Nodejs running in an azure web site is not executed as standalone nodejs process, it is hosted on IIS. This means that IIS manages hubot process lifetime so it can kill/unload it (no worries, it will wake up as soon as it receives an event) as it sees fit. This means that if you are using the “join room feature” Hubot may not be visible on the room, EVEN though he will respond to commands if properly configured.

Before continuing, let introduce n Hubot concept I’ve not mentioned in previous posts. The brain.

Hubot brain, is an abstraction which represents a persistent storage mechanism that Hubot (and it’s scripts) can use to store data and state. The default out of the box mechanism used by Hubot is Redis.

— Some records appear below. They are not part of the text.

(* ===== verification/WarpState.v ===== *)
(** The materialized state of a graph ([services/state/WarpState.ts]): the two
    alive sets, the property registers, the observed frontier and the birth
    events of edges; its queries, its mutations and its join. *)
From S2P Require Export Crdt Graph.

(** [n > z] for a raw number and an integer. *)
Definition jsnum_gtb (n : jsnum) (z : Z) : bool :=
  match n with
  | JInt x => z <? x
  | JFrac m e => if 0 <=? e then z <? m * 2 ^ e else z * 2 ^ (- e) <? m
  | JInf neg => negb neg
  | JNaN => false
  end.

Module WarpState.
Import ORSet LWW EventId.

Definition register : Type := LWWRegister jsval.

(* @src domain/services/state/WarpState.ts WarpState 53-73 *)
Record WarpState := mk {
  nodeAlive : ORSet;
  edgeAlive : ORSet;
  prop : gmap string register;
  observedFrontier : VersionVector.VersionVector;
  edgeBirthEvent : gmap string EventId }.

#[global] Instance WarpState_eq_dec : EqDecision WarpState.
Proof. solve_decision. Defined.

(* @src domain/services/state/WarpState.ts empty *)
Definition empty : WarpState := mk ORSet.empty ORSet.empty ∅ VersionVector.empty ∅.

(** *** Node queries *)

(** A [string | NodeId] argument. *)
(* @src domain/services/state/WarpState.ts normalizeNodeId *)
Definition normalizeNodeId (value : string + NodeId.NodeId) : result NodeId.NodeId :=
  match value with inr id => Ok id | inl v => NodeId.new (Some v) end.

(* @src domain/services/state/WarpState.ts normalizeEdgeId *)
Definition normalizeEdgeId (value : string + EdgeId.EdgeId) : result EdgeId.EdgeId :=
  match value with inr id => Ok id | inl v => EdgeId.new (Some v) end.

(* @src domain/services/state/WarpState.ts nodeRecords *)
Definition nodeRecords (s : WarpState) : result (list NodeRecord.NodeRecord) :=
  map_result (λ nodeId, NodeRecord.fromLegacyNodeId (Some nodeId))
  (js_sort compareStrings (elements (nodeAlive s))).

(* @src domain/services/state/WarpState.ts getNodeRecord *)
Definition getNodeRecord (s : WarpState) (nodeId : string + NodeId.NodeId)
  : result (option NodeRecord.NodeRecord) :=
  id ← normalizeNodeId nodeId;
  if contains (nodeAlive s) (NodeId.toString id)
  then Some <$> NodeRecord.fromLegacyNodeId (Some (NodeId.toString id))
  else Ok None.

(* @src domain/services/state/WarpState.ts hasNodeRecord *)
Definition hasNodeRecord (s : WarpState) (nodeId : string + NodeId.NodeId) : result bool :=
  r ← getNodeRecord s nodeId; Ok (bool_decide (is_Some r)).

(** *** Property registers *)

(* @src domain/services/state/WarpState.ts propSize *)
Definition propSize (s : WarpState) : nat := size (prop s).

(* @src domain/services/state/WarpState.ts hasProp *)
Definition hasProp (s : WarpState) (encodedKey : string) : bool :=
  bool_decide (is_Some (prop s !! encodedKey)).

(* @src domain/services/state/WarpState.ts hasNodeProp *)
Definition hasNodeProp (s : WarpState) (nodeId key : string) : bool :=
  bool_decide (is_Some (prop s !! encodePropKey nodeId key)).

(* @src domain/services/state/WarpState.ts getNodeProp *)
Definition getNodeProp (s : WarpState) (nodeId key : string) : option register :=
  prop s !! encodePropKey nodeId key.

(* @src domain/services/state/WarpState.ts getEdgeProp *)
Definition getEdgeProp (s : WarpState) (from to label key : string) : option register :=
  prop s !! encodeEdgePropKey from to label key.

(* @src domain/services/state/WarpState.ts getEncodedProp *)
Definition getEncodedProp (s : WarpState) (encodedKey : string) : option register :=
  prop s !! encodedKey.

(** [prop.set(key, lwwMax(prop.get(key), r))] *)
Definition prop_put (encodedKey : string) (r : register) (s : WarpState) : WarpState :=
  mk (nodeAlive s) (edgeAlive s)
   (match LWW.max (prop s !! encodedKey) (Some r) with
    | Some winner => <[encodedKey := winner]> (prop s)
    | None => prop s
    end) (observedFrontier s) (edgeBirthEvent s).

(* @src domain/services/state/WarpState.ts mutatePropLWW *)
Definition mutatePropLWW (encodedKey : string) (eventId : EventId) (value : jsval)
  (s : WarpState) : WarpState :=
  prop_put encodedKey (LWW.set eventId value) s.

(* @src domain/services/state/WarpState.ts mutatePropRegisterLWW *)
Definition mutatePropRegisterLWW (encodedKey : string) (r : register) (s : WarpState)
  : WarpState := prop_put encodedKey r s.

(* @src domain/services/state/WarpState.ts NodePropertyEntry *)
Record NodePropertyEntry := NodeProp {
  np_encodedKey : string; np_nodeId : string; np_key : string; np_register : register }.
(* @src domain/services/state/WarpState.ts EdgePropertyEntry *)
Record EdgePropertyEntry := EdgeProp {
  ep_encodedKey : string; ep_edge : edge_parts; ep_key : string; ep_register : register }.

(** The entries of a property map in iteration order. *)
Definition entries_of (m : gmap string register) : list (string * register) := map_to_list m.

Definition node_entry (e : string * register) : option NodePropertyEntry :=
  let '(encodedKey, r) := e in
  if isEdgePropKey encodedKey then None
  else let '(nodeId, key) := decodePropKey encodedKey in Some (NodeProp encodedKey nodeId key r).

(** One step of the generator: a yield or a throw. *)
Definition edge_entry (e : string * register) : option (result EdgePropertyEntry) :=
  let '(encodedKey, r) := e in
  if isEdgePropKey encodedKey
  then Some ('(edge, key) ← decodeEdgePropKey encodedKey; Ok (EdgeProp encodedKey edge key r))
  else None.

(* @src domain/services/state/WarpState.ts nodePropertiesFromMap *)
Definition nodePropertiesFromMap (m : gmap string register) : list NodePropertyEntry :=
  omap node_entry (entries_of m).

(* @src domain/services/state/WarpState.ts edgePropertiesFromMap *)
Definition edgePropertiesFromMap (m : gmap string register) : list (result EdgePropertyEntry) :=
  omap edge_entry (entries_of m).

(* @src domain/services/state/WarpState.ts nodeProperties *)
Definition nodeProperties (s : WarpState) : list NodePropertyEntry :=
  omap node_entry (entries_of (prop s)).

(* @src domain/services/state/WarpState.ts edgeProperties *)
Definition edgeProperties (s : WarpState) : list (result EdgePropertyEntry) :=
  omap edge_entry (entries_of (prop s)).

Azure doesn’t has a redis service (it supports redis cache, but we need a persistent mechanism), so we need something to replace it (we could use a VM but that would beat the purpose of using an Azure web site Smile)

We will use Hubot azure scripts which provides an implementation of an Hubot brain, which uses Azure Storage Blob to store it’s data.

Installing hubot azure scripts, is quite simple. You just need to install it using npm install hubot-azure-scripts. Configure the brain in hubot-scripts.json  and then set a few environment variables, so the scripts can connect to your azure blob account.

I will not describe the steps to install and configure an hubot instance connected to Visual Studio Online team rooms, since the procedure is thoroughly described in the installation docs.